La parole des cascades
Je respire la forêt et la forêt me respire, l'intrusion des brutes me perturbe, les ouvriers qui bétonnent la route ont été vus s'enfonçant dans les bois le soir, une lampe dans une main, un pistolet dans l'autre, pour chasser les animaux, les "mouse-deers", je pense. Ces petits animaux, à peine plus grands qu'un gros lièvre ont le tort d'être goûteux, ils poussent quand ils ont peur, d'étranges gloussements plaintifs. J'ai des craintes pour l'avenir de cette île et je n'ai pas envie de la voir devenir un autre ghetto touristique: resorts et plages privées, mais je sais que je peux toujours marcher au plus profond de la forêt, loin des termites humains, tant qu'il y aura des forêts.. Je peux jouer à faire semblant que le monde des hommes n'existe pas même si c'est pour un temps limité, je peux trouver d'autres endroits oubliés avec des noms qui chantent: Bornéo, Sulawesi, je peux trouver des lieux qui me feront rêver... Dans l'espace de temps qui me reste, je peux dormir et songer dans les bras des arbres, dans le sein des eaux limpides, sous les feuillages qui m'enlacent et me connaissent. Que m'importent la pluie et la tempête si mon sommeil est doux, si mes rêves sont vivants, je suis trop vieux pour avoir peur...

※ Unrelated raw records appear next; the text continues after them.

(* ===== verification/Timer.v ===== *)
(** * Timer: the software timers of [lib/ssv_timer.c]

    [SSV_TMR_MAX] timer structs live in [g_ssv_timer]; at any time each is
    linked into one of three [ssv_list_q] lists (free, counting down, expired)
    or is carried by a message on its way to the timer task.  The lists are
    functional lists of timer indices (the refinement of the pointer lists is
    in ListQ); the structs are a store indexed by them, so that a pointer in a
    message and the struct in a list are the same object, as in the code.

    [tmr_hd] is a delta list: [msRemian] of an element is the time from the
    expiry of its predecessor.  [msg_evt_alloc] is an oracle: a list of the
    outcomes of the next allocations (successful once the list is used up), so
    that the retry loop of [_update_all_timer] is followed exactly.  The posts
    to a mailbox are returned as the list of posted events. *)

From stdpp Require Import base list gmap.
From Stdlib Require Import ZArith Lia.
From S2P Require Import Prelude.

(** ** Data *)

Definition SSV_TMR_MAX : nat := 24.
Definition OS_SUCCESS : Z := 0.
Definition OS_FAILED : Z := 1.
Definition MEVT_HOST_TIMER : Z := 12.

Inductive EN_TMR_STATE : Type :=
| EN_TMR_FREE
| EN_TMR_CNT_DWN
| EN_TMR_TICK_POST
| EN_TMR_CANCEL.

#[export] Instance EN_TMR_STATE_eq_dec : EqDecision EN_TMR_STATE.
Proof. solve_decision. Defined.

Record os_timer : Type := mk_os_timer {
  nMsgType : Z;
  handler : Z;
  infombx : Z;
  nMTData0 : Z;
  nMTData1 : Z;
  msTimeout : Z;
  msRemian : Z;
  en_state : EN_TMR_STATE
}.

(** [MEMSET(&g_ssv_timer, 0, ...)] *)
Definition zero_timer : os_timer := mk_os_timer 0 0 0 0 0 0 0 EN_TMR_FREE.

Record timers : Type := mk_timers {
  tmr_hd : list nat;
  free_tmr_hd : list nat;
  expired_tmr_hd : list nat;
  g_ssv_timer : list os_timer
}.

(** The event posted to the owner of a timer. *)
Record tick_event : Type := mk_tick {
  te_mbox : Z;
  te_MsgType : Z;
  te_MsgData : Z;
  te_MsgData1 : Z;
  te_MsgData2 : Z;
  te_MsgData3 : nat
}.

(** Messages to the timer task ([enum msgtype_tmr]). *)
Inductive tmr_msg : Type :=
| TMR_EVT_CREATE (p : nat)
| TMR_EVT_CANCEL (h data1 data2 : Z)
| TMR_EVT_FREE (p : nat)
| TMR_EVT_OTHER.

Definition tget (g : list os_timer) (i : nat) : os_timer := nth i g zero_timer.
Definition rem (g : list os_timer) (i : nat) : Z := msRemian (tget g i).

Definition set_rem (g : list os_timer) (i : nat) (v : Z) : list os_timer :=
  let t := tget g i in
  <[i := mk_os_timer (nMsgType t) (handler t) (infombx t) (nMTData0 t) (nMTData1 t)
           (msTimeout t) v (en_state t)]> g.

Definition set_state (g : list os_timer) (i : nat) (v : EN_TMR_STATE) : list os_timer :=
  let t := tget g i in
  <[i := mk_os_timer (nMsgType t) (handler t) (infombx t) (nMTData0 t) (nMTData1 t)
           (msTimeout t) (msRemian t) v]> g.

Nature qui nous embrasse, dicte-moi des choses délicieuses à dire, rends-moi débonnaire et indulgent devant ce premier matin plus suave que l'amour, donne-moi les armes pour lutter contre ce mal qui nous ronge. Je veux juste être indolent et futile, sans mensonge, sans fourberie, seulement intègre et fidèle, seulement un humain en quête d'une portion de bonheur... Mon ombre est un autre reflet, loyale et magnanime elle ne donne pas la mesure des changements et suit mes pas en silence, sous les frondaisons, elle se dilue, fantôme sombre dans ce monde clair-obscur. Je marche dans un cosmos de chimères vertes, au-dessus de ma tête parfois, le peuple des oiseaux fait silence et sur les feuilles mortes, je peux entendre glisser la mort écailleuse, taciturne et feutrée qui me fuit sans crainte...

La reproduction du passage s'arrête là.